Lesson: When writing signal/threshold tests, make mock data unmistakably one-sided. Near-threshold values cause brittle tests. The mock should test the regime, not the exact threshold boundary.
Mistake 12: Remote naming — "origin" is the fork, not the upstream
What happened: Confusion about which remote is the "fork" vs "origin". The user said "you pushed to origin, not the fork" — but there is only one remote configured, and it points to aguzererler/TradingAgents which IS the fork.
Setup:
origin → http://127.0.0.1:46699/git/aguzererler/TradingAgents ← this IS the fork
There is no separate upstream remote for the original/parent repo.
Lesson: In this project, origin = the user's fork (aguzererler/TradingAgents). Always push development branches to origin. If an upstream remote is ever added, never push feature branches to it — only fetch from it.
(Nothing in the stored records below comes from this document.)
(* ===== verification/PoolDump.v ===== *)
(** * Printing a bucket ([GeneralPoolBucket::dump])

    [dump] goes through the ring of a bucket from its tail to its head and prints the stamp
    of every object.  What is printed is a list of entries. *)

From S2P Require Import Prelude Status PoolAlloc PoolBucket.

(** A line: the index behind the slot and, unless the slot is empty, the stamp with the size
    and the number of the bucket in it. *)
Record dump_entry : Type := mkEntry { de_cnt : Z; de_stamp : option (Z * Z * Z) }.

Definition entry_of (cnt o_stamp : Z) : dump_entry := mkEntry cnt (Some (o_stamp, stamp_size o_stamp, stamp_number o_stamp)).

(** [dumpNoLock] with fuel for its loop; [None] when the fuel is not enough. *)
Fixpoint dump_loop (gmp : bool) (b : GeneralPoolBucket) (fuel : nat) (cnt : Z) : M exn heap (option (list dump_entry)) :=
  match fuel with
  | O => cret None
  | S fuel =>
      if cnt =? head b then cret (Some [])
      else
        match get_slot cnt (buffers b) with
        | None => cundef
        | Some tmp_obj =>
            if currentMax b =? 0 then cundef
            else
              let cnt := u32 (cnt + 1) mod currentMax b in
              let! e := match tmp_obj with
                        | Some obj => let! st := read_word obj (stamp_offset gmp (objSize b)) in cret (entry_of cnt st)
                        | None => cret (mkEntry cnt None)
                        end in
              let! l := dump_loop gmp b fuel cnt in
              cret (match l with Some l => Some (e :: l) | None => None end)
        end
  end.

Definition dumpNoLock (gmp : bool) (b : GeneralPoolBucket) : M exn heap (option (list dump_entry)) :=
  dump_loop gmp b (S (Z.to_nat (currentMax b))) (tail b).

(** [dump]: the [ReadLock] has no mutex, so that it is [dumpNoLock]. *)
Definition dump := dumpNoLock.

(** ** What is printed *)

(** The index of the [i]-th object of the ring. *)
Definition ring_index (b : GeneralPoolBucket) (i : nat) : Z :=
  Z.of_nat (wrap (length (flat (buffers b))) (Z.to_nat (tail b) + i)).

(** The lines for the objects from the [i]-th on, with their stamps. *)
Fixpoint dump_of (b : GeneralPoolBucket) (st : positive -> Z) (i : nat) (q : list positive) : list dump_entry :=
  match q with
  | [] => []
  | x :: q => entry_of (ring_index b (S i)) (st x) :: dump_of b st (S i) q
  end.

Section Dump.
Context (gmp : bool) (b : GeneralPoolBucket) (h : heap) (st : positive -> Z).

Lemma ring_index_next q i : Rep b q -> (0 < length (flat (buffers b)))%nat -> (i < length (flat (buffers b)))%nat ->
  u32 (ring_index b i + 1) mod currentMax b = ring_index b (S i).
Proof.
  intros R HL Hi. pose proof (Rep_bound _ _ R). destruct capacity_small as (HC & _).
  assert (Ht : (Z.to_nat (tail b) < length (flat (buffers b)))%nat) by (destruct (r_tail _ _ R) as [?|E]; [done|rewrite E; simpl; lia]).
  unfold ring_index. set (L := length (flat (buffers b))) in *. rewrite (r_cur _ _ R). fold L.
  pose proof (wrap_lt L (Z.to_nat (tail b) + i) ltac:(lia)). rewrite uwrap_id by lia.
  replace (Z.of_nat (wrap L (Z.to_nat (tail b) + i)) + 1) with (Z.of_nat (wrap L (Z.to_nat (tail b) + i) + 1)) by lia.
  rewrite wrap_mod by lia. f_equal. unfold wrap. repeat case_match; b2p; lia.
Qed.

Lemma dump_loop_run q : Rep b q -> (length q < length (flat (buffers b)))%nat ->
  (forall x, x ∈ q -> read_word x (stamp_offset gmp (objSize b)) h = (Ret (st x), h)) ->
  forall n i fuel, (i + n = length q)%nat -> (n < fuel)%nat ->
  dump_loop gmp b fuel (ring_index b i) h = (Ret (Some (dump_of b st i (drop i q))), h).
Proof.
  intros R HL Hst. induction n as [|n IH]; intros i [|fuel] Hi Hf; try lia; cbn [dump_loop].
  - replace (ring_index b i) with (head b) by (rewrite (r_head _ _ R); unfold ring_index; repeat f_equal; lia).
    rewrite Z.eqb_refl, drop_ge by lia. done.
  - assert (Ht : (Z.to_nat (tail b) < length (flat (buffers b)))%nat) by (destruct (r_tail _ _ R) as [?|E]; [done|rewrite E; simpl; lia]).
    destruct (lookup_lt_is_Some_2 q i ltac:(lia)) as [x Hx].
    destruct (Z.eqb_spec (ring_index b i) (head b)) as [E|_].
    { rewrite (r_head _ _ R) in E. unfold ring_index, wrap in E. repeat case_match; b2p; lia. }
    rewrite get_slot_flat by (exact (r_wf _ _ R) || (unfold ring_index; lia)). unfold ring_index at 1. rewrite Nat2Z.id.
    rewrite (r_in _ _ R i x Hx). destruct (Z.eqb_spec (currentMax b) 0) as [E|_]; [rewrite (r_cur _ _ R) in E; lia|].
    rewrite (ring_index_next q i R) by lia. unfold cbind at 1. unfold cbind at 1.
    rewrite (Hst x) by (by eapply list_elem_of_lookup_2). cbn [cret]. unfold cret at 1. unfold cbind at 1.
    rewrite (IH (S i) fuel) by lia. rewrite (drop_S q x i Hx). done.
Qed.

(** [dump] prints exactly the objects of a bucket, oldest first, each with its stamp, as
    long as the bucket is not full; of a full bucket, whose head is its tail again, it
    prints nothing. *)
Theorem bucket_dump_exact q : Rep b q -> (forall x, x ∈ q -> read_word x (stamp_offset gmp (objSize b)) h = (Ret (st x), h)) ->
  dump gmp b h = (Ret (Some (if full b then [] else dump_of b st 0 q)), h).
Proof.
  intros R Hst. unfold dump, dumpNoLock.
  assert (E0 : tail b = ring_index b 0 \/ flat (buffers b) = []).
  { destruct (flat (buffers b)) eqn:Ef; [by right|left]. pose proof (r_tail0 _ _ R). unfold ring_index, wrap. rewrite Nat.add_0_r.
    destruct (r_tail _ _ R) as [?|E]; [|rewrite E; rewrite Ef; simpl; done]. case_match; b2p; lia. }
  destruct (decide (length q = length (flat (buffers b)))) as [El|Hne].
  - assert (Eh : tail b = head b).
    { rewrite (r_head _ _ R). pose proof (r_tail0 _ _ R). unfold wrap. destruct (r_tail _ _ R) as [?|E]; [|rewrite E; simpl];
        repeat case_match; b2p; lia. }
    rewrite Eh. cbn [dump_loop]. rewrite Z.eqb_refl. rewrite (r_full _ _ R).
    case_bool_decide as Hd; [done|]. destruct q; [done|]. exfalso. apply Hd. split; [done|].
    intros Eb. rewrite Eb in El. done.
  - pose proof (r_len _ _ R). destruct E0 as [->|E]; [|rewrite E in *; simpl in *; lia].
    rewrite (dump_loop_run q R ltac:(lia) Hst (length q) 0) by (rewrite ?(r_cur _ _ R); lia). rewrite drop_0, (r_full _ _ R).
    by rewrite bool_decide_eq_false_2 by (intros [? _]; lia).
Qed.
End Dump.

(** ** A bucket with one object *)

Definition dump_bucket : GeneralPoolBucket := snd (put 7 run_bucket).
Definition dump_heap : heap := {[7%positive := mkBlock 24 0 {[16 := make_stamp 3 16]}]}.

Lemma dump_bucket_Rep : Rep dump_bucket [7%positive].
Proof.
  destruct (putNoLock_rep run_bucket [] 7 run_bucket_Rep) as (b' & E & R & _).
  { pose proof (proj1 capacity_small). cbn [length]. lia. }
  unfold dump_bucket, put. rewrite E. exact R.
Qed.

Lemma bucket_dump_exact_witness : dump false dump_bucket dump_heap = (Ret (Some [mkEntry 1 (Some (make_stamp 3 16, 16, 3))]), dump_heap).
Proof.
  etransitivity; [apply (bucket_dump_exact false dump_bucket dump_heap (fun _ => make_stamp 3 16) [7%positive] dump_bucket_Rep)|].
  - intros x ->%list_elem_of_singleton. vm_compute. reflexivity.
  - vm_compute. reflexivity.
Defined.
Mistake 9: Removed top-level llm_provider but code still references it
What happened: Removed llm_provider from default_config.py (since we have per-tier providers). But scanner_graph.py line 78 does self.config.get(f"{tier}_llm_provider") or self.config["llm_provider"] — would crash if per-tier provider is ever None.
Status: Works currently because per-tier providers are always set. But it's a latent bug.
TODO: Add a safe fallback or remove the dead code path.